Testing for corneal sensitivity takes time and induces a mild degree of patient discomfort, though the latter is minimized with careful technique. This testing also must be performed prior to the administration of topical anesthetic, which means applanation tonometry, if it is desired, must be delayed until after the examination. This can create operational inefficiencies for some busy practices, and some may hesitate to perform sensitivity testing at the initial cataract visit. Delaying sensitivity testing until a later visit may be more efficient operationally but will delay the identification of this important diagnosis, which could otherwise guide DED treatment to be more aggressive.

Corneal staining severity did not correlate with the presence of NK in this study, suggesting that the underlying cause of the staining in these patients was DED rather than NK. While a larger study might reveal a more obvious trend, this lack of correlation suggests that clinicians should not rely on the severity of dry eye findings as a prompt to suspect NK.

In this study, the reduced CDVA did not correlate with the presence of NK. This is not surprising given that in a cataract population, the most important contributor to reduced CDVA would likely be lens opacity rather than corneal irregularity. Anticipating this, the design of this study included corneal higher-order aberrations as an outcome measure, which is a more sensitive indicator of corneal surface disruption than corrected visual acuity. Corneal HOAs were high in all enrolled patients, which would be expected in the presence of corneal staining from dry eye, which was an inclusion criterion for the study. And indeed the values for HOAs were significantly higher in eyes with NK.

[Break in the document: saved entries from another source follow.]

Lemma txn_lbas_length t : length (txn_lbas t) = txn_len t.
Proof. unfold txn_lbas. rewrite length_seqZ. lia. Qed.
(** Position [i] of transaction [k] is a block of the request, and conversely. *)
Lemma seg_block k t i : l !! k = Some t → (i < txn_len t)%nat →
  let j := (sum_list (txn_len <$> take k l) + i)%nat in
  Z.of_nat j < e - s ∧ s + Z.of_nat j = 4 * t_lpa t + Z.of_nat (txn_from t + i).
Proof.
  intros Hk Hi j. pose proof (concat_lookup_at txn_lbas l k t i Hk ltac:(by rewrite txn_lbas_length)) as Hc.
  rewrite (sg_lbas _ _ _ _ Hl) in Hc.
  assert (sum_list ((λ t, length (txn_lbas t)) <$> take k l) = sum_list (txn_len <$> take k l)) as E.
  { f_equal. apply list_fmap_ext. intros ? ? _. apply txn_lbas_length. }
  rewrite E in Hc. fold j in Hc.
  assert (txn_lbas t !! i = Some (4 * t_lpa t + Z.of_nat (txn_from t) + Z.of_nat i)) as Ei by (apply lookup_seqZ; lia).
  rewrite Ei in Hc.
  apply lookup_seqZ in Hc as [Hc ?]. lia.
Qed.
Lemma seg_total : s ≤ e → Z.of_nat (sum_list (txn_len <$> l)) = e - s.
Proof.
  intros Hse. assert (length (concat (txn_lbas <$> l)) = sum_list (txn_len <$> l)) as <-.
  { rewrite length_concat, <-list_fmap_compose. f_equal. apply list_fmap_ext. intros ? ? _. apply txn_lbas_length. }
  rewrite (sg_lbas _ _ _ _ Hl), length_seqZ. lia.
Qed.
Lemma seg_piece t : t ∈ l → (txn_from t + txn_len t ≤ 4)%nat.
Proof.
  intros Ht. destruct (sg_txns _ _ _ _ Hl t Ht) as (b & z & -> & Hp & _).
  destruct (segment_txn_fields req b z Hp) as (-> & -> & _). unfold piece_ok in Hp. pose proof (Z.mod_pos_bound b 4). lia.
Qed.
Lemma seg_block_page k t i : l !! k = Some t → (i < txn_len t)%nat →
  let lba := s + Z.of_nat (sum_list (txn_len <$> take k l) + i) in
  lba / 4 = t_lpa t ∧ Z.to_nat (lba mod 4) = (txn_from t + i)%nat.
Proof.
  intros Hk Hi lba. destruct (seg_block k t i Hk Hi) as [_ E]. fold lba in E.
  pose proof (seg_piece t (list_elem_of_lookup_2 _ _ _ Hk)).
  assert (lba / 4 = t_lpa t) as E1 by (symmetry; apply (Z.div_unique _ _ _ (Z.of_nat (txn_from t + i))); lia).
  split; [done|]. pose proof (Z.div_mod lba 4). lia.
Qed.
Lemma seg_position lba : s ≤ lba < e → ∃ k t i, l !! k = Some t ∧ (i < txn_len t)%nat ∧
  lba = s + Z.of_nat (sum_list (txn_len <$> take k l) + i).
Proof.
  intros Hlba. assert (Z.to_nat (lba - s) < sum_list (txn_len <$> l))%nat as Hj by (pose proof (seg_total ltac:(lia)); lia).
  destruct (txns_index l _ Hj) as (k & t & i & Hk & Hi & E). exists k, t, i. split; [done|]. split; [done|]. lia.
Qed.
(** A sector outside the request is outside each transaction. *)
Lemma seg_outside lba t : t ∈ l → ¬ (s ≤ lba < e) →
  (∀ i, bit (t_bitmap t) i = true ↔ (txn_from t ≤ i < txn_from t + txn_len t)%nat) →
  lba / 4 ≠ t_lpa t ∨ bit (t_bitmap t) (Z.to_nat (lba mod 4)) = false.
Proof.
  intros Ht Hout Hc. destruct (decide (lba / 4 = t_lpa t)) as [E|E]; [right|by left].
  destruct (bit (t_bitmap t) (Z.to_nat (lba mod 4))) eqn:Eb; [|done]. exfalso. apply Hout. apply Hc in Eb.
  apply list_elem_of_lookup in Ht as [k Hk].
  destruct (seg_block k t (Z.to_nat (lba mod 4) - txn_from t)%nat Hk ltac:(lia)) as [H1 H2].
  pose proof (Z.mod_pos_bound lba 4). pose proof (Z.div_mod lba 4). lia.
Qed.
End blocks.

(** * The simulation *)
Section refine.
Context {PL : Platform} {PO : @PlatformOk PL} {EL : @EccLive PL} {AL : @AllocLive PL} {RL : @ReadLive PL}.
Context {WL : @WriteLive PL} {DL : @DmaLive PL}.
Context {HO : Host} {HK : @HostOk HO}.
Context (P : flash_address → Prop) (nsid ptr : Z) (u0 : amu) (fl : flushers).
(** The number of blocks of the namespace, and the pages of the cache. *)
Context (nblocks cap : Z).
Notation mk := (mk ptr u0).
Notation dci := (dci P nsid ptr u0).
Notation view := (view nsid []).

(** The disk [d] is what is stored, and there is room to write [k] more pages. *)
Record serves (k : nat) (d : disk) (ds : dom_st) (c : data_cache) : Prop := {
  sr_inv : dci ∅ [] ds c;
  sr_size : nblocks ≤ 4 * (ENTS * d_total_xlate_pages (ds_dom ds));
  sr_cap : capacity_pages c = cap;
  sr_room : amu_room k ds;
  sr_disk : ∀ lba x, d !! lba = Some x → 0 ≤ lba < nblocks ∧ view ds c (lba / 4) (Z.to_nat (lba mod 4)) x;
}.
Definition ftl_sim (k : nat) (b : bdev) (s : ftl) : Prop := ∃ ds c man smp,
  s = Ftl _ _ (mk ds c fl (bd_host b)) man smp ∧ serves k (bd_disk b) ds c.
Record req_ok (req : user_request) : Prop := {
  ro_nsid : rq_nsid_ req = nsid;
  ro_pages : (req_pages req ≤ 256)%nat ∧ Z.of_nat (req_pages req) ≤ cap;
}.

(** [write_buffers] returns what it assigned to [r]: always but for a write-zeroes
    request of which every page is cached, where nothing is assigned and [r] keeps
    the indeterminate value [r0] it began with. *)
Definition result_assigned (r0 : rc) (req : user_request) (s : ftl) : bool :=
  negb (bool_decide (rq_req_type req = IOREQ_WRITE_ZEROES)) || bool_decide (r0 = R0) ||
  existsb (λ lba, bool_decide (cache_find (g_cache (ft_dc s)) nsid (lba / 4) = None)) (seqZ (rq_start_lba req) (rq_sector_count req)).
Lemma result_assigned_zeroes r0 req s : result_assigned r0 req s = true → rq_req_type req = IOREQ_WRITE_ZEROES →
  r0 = R0 ∨ ∃ lba, rq_start_lba req ≤ lba < rq_start_lba req + rq_sector_count req ∧ cache_find (g_cache (ft_dc s)) nsid (lba / 4) = None.
Proof.
  unfold result_assigned. intros Ha Hz. rewrite bool_decide_eq_true_2 in Ha by done. cbn [negb orb] in Ha.
  apply orb_true_iff in Ha as [Ha%bool_decide_eq_true|Ha]; [by left|right].
  apply existsb_exists in Ha as (lba & Hl%list_elem_of_In%elem_of_seqZ & Hc%bool_decide_eq_true). exists lba. split; [lia|done].
Qed.

Lemma wp_record_stats ds c fl' h man smp (Q : () → ftl → Prop) :
  (∀ smp', Q tt (Ftl _ _ (mk ds c fl' h) man smp')) → wp record_request_stats Q (Ftl _ _ (mk ds c fl' h) man smp).
Proof.
  intros HQ. unfold record_request_stats, histogram_record. wp_step. apply wp_lift, wp_get.
  replace (lset _ _) with (Ftl _ _ (mk ds c fl' h) man smp) by by destruct ds as [[] ?].
  do 3 (wp_step; wp_step). wp_step. wp_step.
  destruct (negb _); wp_steps; (destruct (0 <? _); wp_steps); (destruct (negb _); wp_steps); apply HQ.
Qed.

Lemma serves_mach k d ds c m' : serves k d ds c → bumped (bm_mach (ds_bm ds)) m' → serves k d (with_mach m' ds) c.
Proof.
  intros [Hi Hs Hc [R1 R2] Hd] (n & Hn & ->). set (m' := Mach _ _ _ _ _ _).
  assert (mem_step ds (used c []) m') as Hm.
  { pose proof (di_mem _ _ _ (ci_inv _ _ _ _ _ _ _ _ Hi)) as [M1 M2]. split; try done. split; [simpl; lia|].
    intros id b Hb. destruct (M2 id b Hb). split; [simpl; lia|done]. }
  split; try done.
  by apply dci_mach.
Qed.
Lemma serves_le k k' d ds c : (k' ≤ k)%nat → serves k d ds c → serves k' d ds c.
Proof. intros Hk [? ? ? [? ?] ?]. split; try done. split; [lia|by eapply bm_ready_le]. Qed.
Lemma serves_owner k d ds c lba : serves k d ds c → 0 ≤ lba < nblocks → owner_ok (ds_dom ds) (OData (lba / 4)).
Proof.
  intros [_ Hs _ _ _] Hl. simpl. split; [apply Z.div_pos; lia|]. apply Z.div_lt_upper_bound; lia.
Qed.
Lemma wp_keeps {A} (m : ST dc A) (Q : A → dc → Prop) s : keeps m →
  wp m (λ a s', capacity_pages (g_cache s') = capacity_pages (g_cache s) → Q a s') s → wp m Q s.
Proof. intros Hk (a & s' & E & HQ)%wp_run. apply wp_run. exists a, s'. split; [done|]. by eapply HQ, Hk. Qed.

(** The request is within the device. *)
Definition in_device (req : user_request) : Prop :=
  0 ≤ rq_start_lba req ∧ 0 ≤ rq_sector_count req ∧ rq_start_lba req + rq_sector_count req ≤ nblocks.
Definition req_end (req : user_request) : Z := rq_start_lba req + rq_sector_count req.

The reduction of corneal sensitivity with advancing age has been well described in the past,¹⁵ so an increased incidence of NK among older dry eye patients compared to a younger population is not surprising, even if the trend in this small study was not statistically significant. Still, the presence of NK in such a large proportion of enrolled patients suggests that this condition, previously considered uncommon, is worthy of attention among cataract patients.

Symptoms of dry eye correlated inversely with the presence of NK but not significantly. Directionally, this agrees with previous studies and implies that clinicians cannot rely on patient symptoms either to identify patients with either a dry eye or an NK diagnosis.⁷

No universal definition has been accepted for reduced corneal sensitivity as measured with a Cochet Bonnet esthesiometer.¹⁶ However, for purposes of defining the Mackie Classification System stage 1 NK, this study needed a threshold. A number of studies have shown that a range of sensitivity of 5–6 cm is commonly seen in healthy corneas,^17,18 and others have shown that readings in the range of 2 to 4 cm were commonly observed in abnormal eyes.¹⁹ Additionally, a number of drug registration studies with the US FDA^12,13 have used 4 cm as the threshold for reduced sensitivity, and this same level was chosen for this study.

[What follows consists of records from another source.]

(** C5: durability.  A flush request, with the flushers in any order, completes
    with every cached page clean and every sector of the block device readable
    from flash; a full flush also leaves the translation pages clean and the
    directory on the volume.  The device still serves the same contents. *)
Theorem ftl_flush_durable P nsid ptr u0 nblocks cap data_only r0 turns req k d ds c h man smp :
  rq_req_type req = (if data_only : bool then IOREQ_FLUSH_DATA else IOREQ_FLUSH) → rq_nsid_ req = nsid →
  serves P nsid ptr u0 nblocks cap (ndirty c + (Z.to_nat (xlate_bound ds c) + k)) d ds c →
  height (dc_root c) ≤ Z.of_nat AVL_MAX_DEPTH → xlate_bound ds c < 65535 → d_nsid (ds_dom ds) = nsid →
  Forall (λ i, 0 ≤ i < 8) turns → (∀ i, 0 ≤ i < 8 → i ∈ turns) →
  ∃ ds' c', ftl_process_request r0 turns req (Ftl _ _ (mk ptr u0 ds c idle h) man smp) =
      Some (R0, Ftl _ _ (mk ptr u0 ds' c' idle h) man smp) ∧
    serves P nsid ptr u0 nblocks cap k d ds' c' ∧ durable nsid data_only d ds' c'.
Proof.
  intros Hty Hn Hs Hh HB Hid Ht Hall.
  assert (wp (flush_all nsid data_only turns) (λ r s', r = R0 ∧ ∃ ds' c', s' = Ftl _ _ (mk ptr u0 ds' c' idle h) man smp ∧
    serves P nsid ptr u0 nblocks cap k d ds' c' ∧ durable nsid data_only d ds' c') (Ftl _ _ (mk ptr u0 ds c idle h) man smp)) as Hw.
  { eapply (wp_flush_all P nsid ptr u0 nblocks cap); [done..|]. intros ds' c' ? ? _ _. split; [done|]. by exists ds', c'. }
  apply wp_run in Hw as (r & s' & E & -> & ds' & c' & -> & H1 & H2). exists ds', c'. split; [|done].
  unfold ftl_process_request. rewrite Hty, Hn. by destruct data_only.
Qed.
End theorems.

Section segmentation.
Context {PL : Platform} {HO : Host}.
(** C24: segmentation terminates on every platform.  It makes one transaction for
    each logical page touched, in order: their blocks are exactly those of the
    request, each transaction stays within its page and its bitmap has exactly
    the bits of its sectors; or an allocation failed, and the answer is
    ENOMEM and no transaction. *)
Theorem segment_correct req s :
  0 ≤ rq_start_lba req → 0 ≤ rq_sector_count req → rq_sector_count req + 4 < 2 ^ 32 →
  rq_start_lba req + rq_sector_count req < 2 ^ 64 → 0 < m_next (lget s : mach) →
  ∃ r l s', segment_user_request req s = Some ((r, l), s') ∧ ((∀ n, alloc_ok n = true) → r = R0) ∧
    match r with
    | Err e => e = ENOMEM ∧ l = []
    | R0 =>
        let s := rq_start_lba req in let n := rq_sector_count req in
        concat (txn_lbas <$> l) = seqZ s n ∧ NoDup (t_lpa <$> l) ∧
        (0 < n → Z.of_nat (length l) = (s + n + 3) / 4 - s / 4) ∧
        ∀ t, t ∈ l → (txn_from t + txn_len t ≤ 4)%nat ∧ (0 < txn_len t)%nat ∧
          ∀ i, bit (t_bitmap t) i = true ↔ (txn_from t ≤ i < txn_from t + txn_len t)%nat
    end.
Proof.
  intros Hs Hn H32 H64 Hx.
  enough (wp (segment_user_request req) (λ '(r, l) _, ((∀ n, alloc_ok n = true) → r = R0) ∧
    match r with Err e => e = ENOMEM ∧ l = [] | R0 => segments req (rq_start_lba req) (rq_start_lba req + rq_sector_count req) l end) s) as Hw.
  { apply wp_run in Hw as ([r l] & s' & E & Hl & Hr). exists r, l, s'. split; [done|]. split; [done|].
    destruct r as [|e]; [|done]. destruct Hr as [G1 G2 G3 G4]. cbv zeta. split; [|split; [done|]; split].
    - rewrite G2. f_equal. lia.
    - intros Hp. rewrite (proj2 (Z.ltb_lt _ _)) in G4 by lia. done.
    - intros t Ht. destruct (G1 t Ht) as (b & z & -> & Hp & _).
      destruct (segment_txn_fields req b z Hp) as (-> & -> & _). unfold piece_ok in Hp. pose proof (Z.mod_pos_bound b 4).
      split; [lia|]. split; [lia|]. intros i.
      destruct (piece_bitmap_bits (b mod 4) z i ltac:(lia) ltac:(lia) ltac:(lia)) as [_ Hb]. etrans; [exact Hb|]. lia. }
  apply wp_segment_total; try done. intros m' _ (n & Ha). split; [|done]. intros Hall. by rewrite Hall in Ha.
Qed.
End segmentation.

The most commonly used clinical method for testing corneal sensitivity is with a thin wisp of cotton from a cotton tip applicator.²⁰ This method is simple, inexpensive, and fairly reliable, especially for comparing corneal sensitivity between fellow eyes, as is useful in cases of herpes simplex keratitis. A cotton wisp gives a less clear result when both eyes have reduced sensitivity, while a Cochet-Bonnet esthesiometer or other quantitative instrument might be better suited to screening cataract patients.

This study is not without limitations. The sample size of 31 patients precluded a more rigorous study of the significance of age, symptoms, and correlation with corneal staining. A larger study might also allow subgroup analysis to determine what subtypes of dry eye were most associated with NK. However, the primary purpose of this study—to measure the prevalence of NK in patients presenting for cataract evaluation with signs of DED—is adequately served even with a small patient cohort.

This study also did not examine the most effective treatment options for patients identified with NK, which will be the subject of further study, along with the timeline of how cataract surgery, once performed, affects corneal sensitivity.